ASSIGNMENT: Retype each entry. Leave every word as it is.

ENTRIES PROVIDED:
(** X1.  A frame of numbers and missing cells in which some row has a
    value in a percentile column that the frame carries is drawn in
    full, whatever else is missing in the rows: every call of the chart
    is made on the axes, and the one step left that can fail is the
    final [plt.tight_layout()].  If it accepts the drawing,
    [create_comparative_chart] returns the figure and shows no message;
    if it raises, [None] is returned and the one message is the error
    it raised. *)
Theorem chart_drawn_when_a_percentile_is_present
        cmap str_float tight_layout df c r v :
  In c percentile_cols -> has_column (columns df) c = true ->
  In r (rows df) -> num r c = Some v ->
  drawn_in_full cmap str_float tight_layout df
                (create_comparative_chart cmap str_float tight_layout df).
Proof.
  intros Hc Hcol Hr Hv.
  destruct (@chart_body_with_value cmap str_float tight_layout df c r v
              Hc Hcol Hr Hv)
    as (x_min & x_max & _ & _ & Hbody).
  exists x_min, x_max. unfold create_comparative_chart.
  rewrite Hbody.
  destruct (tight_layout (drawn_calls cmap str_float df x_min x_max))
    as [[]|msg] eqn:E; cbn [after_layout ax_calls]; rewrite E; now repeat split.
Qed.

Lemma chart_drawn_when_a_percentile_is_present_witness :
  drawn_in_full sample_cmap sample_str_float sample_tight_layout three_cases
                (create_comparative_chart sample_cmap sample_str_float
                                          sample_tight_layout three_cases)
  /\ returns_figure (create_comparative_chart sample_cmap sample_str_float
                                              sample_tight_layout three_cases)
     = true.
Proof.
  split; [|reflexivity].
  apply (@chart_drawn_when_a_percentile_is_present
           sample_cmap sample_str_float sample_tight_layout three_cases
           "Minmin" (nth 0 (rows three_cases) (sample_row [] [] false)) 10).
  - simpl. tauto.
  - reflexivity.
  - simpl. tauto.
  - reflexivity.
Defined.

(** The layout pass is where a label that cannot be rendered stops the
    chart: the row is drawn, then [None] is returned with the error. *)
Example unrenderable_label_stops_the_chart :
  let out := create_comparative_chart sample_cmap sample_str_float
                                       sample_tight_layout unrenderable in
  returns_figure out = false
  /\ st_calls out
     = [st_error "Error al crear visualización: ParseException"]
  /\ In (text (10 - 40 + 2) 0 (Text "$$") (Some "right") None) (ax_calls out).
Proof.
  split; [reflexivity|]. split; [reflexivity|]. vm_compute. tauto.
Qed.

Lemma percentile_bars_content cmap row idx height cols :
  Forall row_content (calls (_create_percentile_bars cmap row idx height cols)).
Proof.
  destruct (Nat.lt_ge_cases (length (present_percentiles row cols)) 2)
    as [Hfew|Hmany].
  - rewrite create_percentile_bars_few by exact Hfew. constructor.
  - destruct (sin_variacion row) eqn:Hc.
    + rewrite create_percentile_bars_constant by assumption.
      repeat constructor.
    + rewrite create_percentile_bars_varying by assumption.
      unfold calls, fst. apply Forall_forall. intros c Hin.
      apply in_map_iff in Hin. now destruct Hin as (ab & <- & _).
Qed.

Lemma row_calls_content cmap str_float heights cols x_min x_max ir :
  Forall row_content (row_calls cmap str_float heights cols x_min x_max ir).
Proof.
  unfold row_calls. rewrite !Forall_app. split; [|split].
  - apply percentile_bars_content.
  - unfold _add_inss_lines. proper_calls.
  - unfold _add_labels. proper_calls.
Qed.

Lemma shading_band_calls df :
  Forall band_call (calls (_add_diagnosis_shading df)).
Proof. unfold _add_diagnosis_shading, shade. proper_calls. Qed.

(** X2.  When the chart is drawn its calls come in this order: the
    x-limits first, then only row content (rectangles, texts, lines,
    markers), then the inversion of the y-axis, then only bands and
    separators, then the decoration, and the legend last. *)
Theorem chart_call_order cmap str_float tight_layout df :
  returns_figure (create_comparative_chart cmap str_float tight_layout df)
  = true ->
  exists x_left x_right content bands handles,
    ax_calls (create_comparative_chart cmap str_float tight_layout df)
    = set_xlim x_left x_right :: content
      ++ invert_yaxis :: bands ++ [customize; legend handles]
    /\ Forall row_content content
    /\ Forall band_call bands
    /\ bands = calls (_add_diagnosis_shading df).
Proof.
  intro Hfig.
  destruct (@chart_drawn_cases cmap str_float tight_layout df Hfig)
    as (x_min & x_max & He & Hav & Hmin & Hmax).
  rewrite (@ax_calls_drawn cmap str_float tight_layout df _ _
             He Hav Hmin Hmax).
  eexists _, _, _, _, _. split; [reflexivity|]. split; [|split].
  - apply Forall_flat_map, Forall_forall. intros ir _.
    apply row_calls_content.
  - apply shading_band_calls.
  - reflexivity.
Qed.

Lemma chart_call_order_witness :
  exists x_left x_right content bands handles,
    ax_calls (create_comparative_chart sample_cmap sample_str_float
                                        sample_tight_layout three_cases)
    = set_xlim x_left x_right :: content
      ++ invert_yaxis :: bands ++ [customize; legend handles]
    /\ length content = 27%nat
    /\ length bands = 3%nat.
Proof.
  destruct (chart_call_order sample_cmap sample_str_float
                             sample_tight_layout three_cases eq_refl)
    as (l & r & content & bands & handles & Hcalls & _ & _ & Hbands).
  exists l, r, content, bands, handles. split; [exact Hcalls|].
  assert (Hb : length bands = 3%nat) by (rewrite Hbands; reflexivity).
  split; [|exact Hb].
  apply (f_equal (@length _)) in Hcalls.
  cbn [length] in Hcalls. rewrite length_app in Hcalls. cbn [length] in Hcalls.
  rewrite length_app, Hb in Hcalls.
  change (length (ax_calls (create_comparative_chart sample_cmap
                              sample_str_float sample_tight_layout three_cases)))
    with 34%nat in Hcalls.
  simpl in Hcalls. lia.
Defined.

WRITTEN RESPONSE:
(** X1.  A frame of numbers and missing cells in which some row has a
    value in a percentile column that the frame carries is drawn in
    full, whatever else is missing in the rows: every call of the chart
    is made on the axes, and the one step left that can fail is the
    final [plt.tight_layout()].  If it accepts the drawing,
    [create_comparative_chart] returns the figure and shows no message;
    if it raises, [None] is returned and the one message is the error
    it raised. *)
Theorem chart_drawn_when_a_percentile_is_present
        cmap str_float tight_layout df c r v :
  In c percentile_cols -> has_column (columns df) c = true ->
  In r (rows df) -> num r c = Some v ->
  drawn_in_full cmap str_float tight_layout df
                (create_comparative_chart cmap str_float tight_layout df).
Proof.
  intros Hc Hcol Hr Hv.
  destruct (@chart_body_with_value cmap str_float tight_layout df c r v
              Hc Hcol Hr Hv)
    as (x_min & x_max & _ & _ & Hbody).
  exists x_min, x_max. unfold create_comparative_chart.
  rewrite Hbody.
  destruct (tight_layout (drawn_calls cmap str_float df x_min x_max))
    as [[]|msg] eqn:E; cbn [after_layout ax_calls]; rewrite E; now repeat split.
Qed.

Lemma chart_drawn_when_a_percentile_is_present_witness :
  drawn_in_full sample_cmap sample_str_float sample_tight_layout three_cases
                (create_comparative_chart sample_cmap sample_str_float
                                          sample_tight_layout three_cases)
  /\ returns_figure (create_comparative_chart sample_cmap sample_str_float
                                              sample_tight_layout three_cases)
     = true.
Proof.
  split; [|reflexivity].
  apply (@chart_drawn_when_a_percentile_is_present
           sample_cmap sample_str_float sample_tight_layout three_cases
           "Minmin" (nth 0 (rows three_cases) (sample_row [] [] false)) 10).
  - simpl. tauto.
  - reflexivity.
  - simpl. tauto.
  - reflexivity.
Defined.

(** The layout pass is where a label that cannot be rendered stops the
    chart: the row is drawn, then [None] is returned with the error. *)
Example unrenderable_label_stops_the_chart :
  let out := create_comparative_chart sample_cmap sample_str_float
                                       sample_tight_layout unrenderable in
  returns_figure out = false
  /\ st_calls out
     = [st_error "Error al crear visualización: ParseException"]
  /\ In (text (10 - 40 + 2) 0 (Text "$$") (Some "right") None) (ax_calls out).
Proof.
  split; [reflexivity|]. split; [reflexivity|]. vm_compute. tauto.
Qed.

Lemma percentile_bars_content cmap row idx height cols :
  Forall row_content (calls (_create_percentile_bars cmap row idx height cols)).
Proof.
  destruct (Nat.lt_ge_cases (length (present_percentiles row cols)) 2)
    as [Hfew|Hmany].
  - rewrite create_percentile_bars_few by exact Hfew. constructor.
  - destruct (sin_variacion row) eqn:Hc.
    + rewrite create_percentile_bars_constant by assumption.
      repeat constructor.
    + rewrite create_percentile_bars_varying by assumption.
      unfold calls, fst. apply Forall_forall. intros c Hin.
      apply in_map_iff in Hin. now destruct Hin as (ab & <- & _).
Qed.

Lemma row_calls_content cmap str_float heights cols x_min x_max ir :
  Forall row_content (row_calls cmap str_float heights cols x_min x_max ir).
Proof.
  unfold row_calls. rewrite !Forall_app. split; [|split].
  - apply percentile_bars_content.
  - unfold _add_inss_lines. proper_calls.
  - unfold _add_labels. proper_calls.
Qed.

Lemma shading_band_calls df :
  Forall band_call (calls (_add_diagnosis_shading df)).
Proof. unfold _add_diagnosis_shading, shade. proper_calls. Qed.

(** X2.  When the chart is drawn its calls come in this order: the
    x-limits first, then only row content (rectangles, texts, lines,
    markers), then the inversion of the y-axis, then only bands and
    separators, then the decoration, and the legend last. *)
Theorem chart_call_order cmap str_float tight_layout df :
  returns_figure (create_comparative_chart cmap str_float tight_layout df)
  = true ->
  exists x_left x_right content bands handles,
    ax_calls (create_comparative_chart cmap str_float tight_layout df)
    = set_xlim x_left x_right :: content
      ++ invert_yaxis :: bands ++ [customize; legend handles]
    /\ Forall row_content content
    /\ Forall band_call bands
    /\ bands = calls (_add_diagnosis_shading df).
Proof.
  intro Hfig.
  destruct (@chart_drawn_cases cmap str_float tight_layout df Hfig)
    as (x_min & x_max & He & Hav & Hmin & Hmax).
  rewrite (@ax_calls_drawn cmap str_float tight_layout df _ _
             He Hav Hmin Hmax).
  eexists _, _, _, _, _. split; [reflexivity|]. split; [|split].
  - apply Forall_flat_map, Forall_forall. intros ir _.
    apply row_calls_content.
  - apply shading_band_calls.
  - reflexivity.
Qed.

Lemma chart_call_order_witness :
  exists x_left x_right content bands handles,
    ax_calls (create_comparative_chart sample_cmap sample_str_float
                                        sample_tight_layout three_cases)
    = set_xlim x_left x_right :: content
      ++ invert_yaxis :: bands ++ [customize; legend handles]
    /\ length content = 27%nat
    /\ length bands = 3%nat.
Proof.
  destruct (chart_call_order sample_cmap sample_str_float
                             sample_tight_layout three_cases eq_refl)
    as (l & r & content & bands & handles & Hcalls & _ & _ & Hbands).
  exists l, r, content, bands, handles. split; [exact Hcalls|].
  assert (Hb : length bands = 3%nat) by (rewrite Hbands; reflexivity).
  split; [|exact Hb].
  apply (f_equal (@length _)) in Hcalls.
  cbn [length] in Hcalls. rewrite length_app in Hcalls. cbn [length] in Hcalls.
  rewrite length_app, Hb in Hcalls.
  change (length (ax_calls (create_comparative_chart sample_cmap
                              sample_str_float sample_tight_layout three_cases)))
    with 34%nat in Hcalls.
  simpl in Hcalls. lia.
Defined.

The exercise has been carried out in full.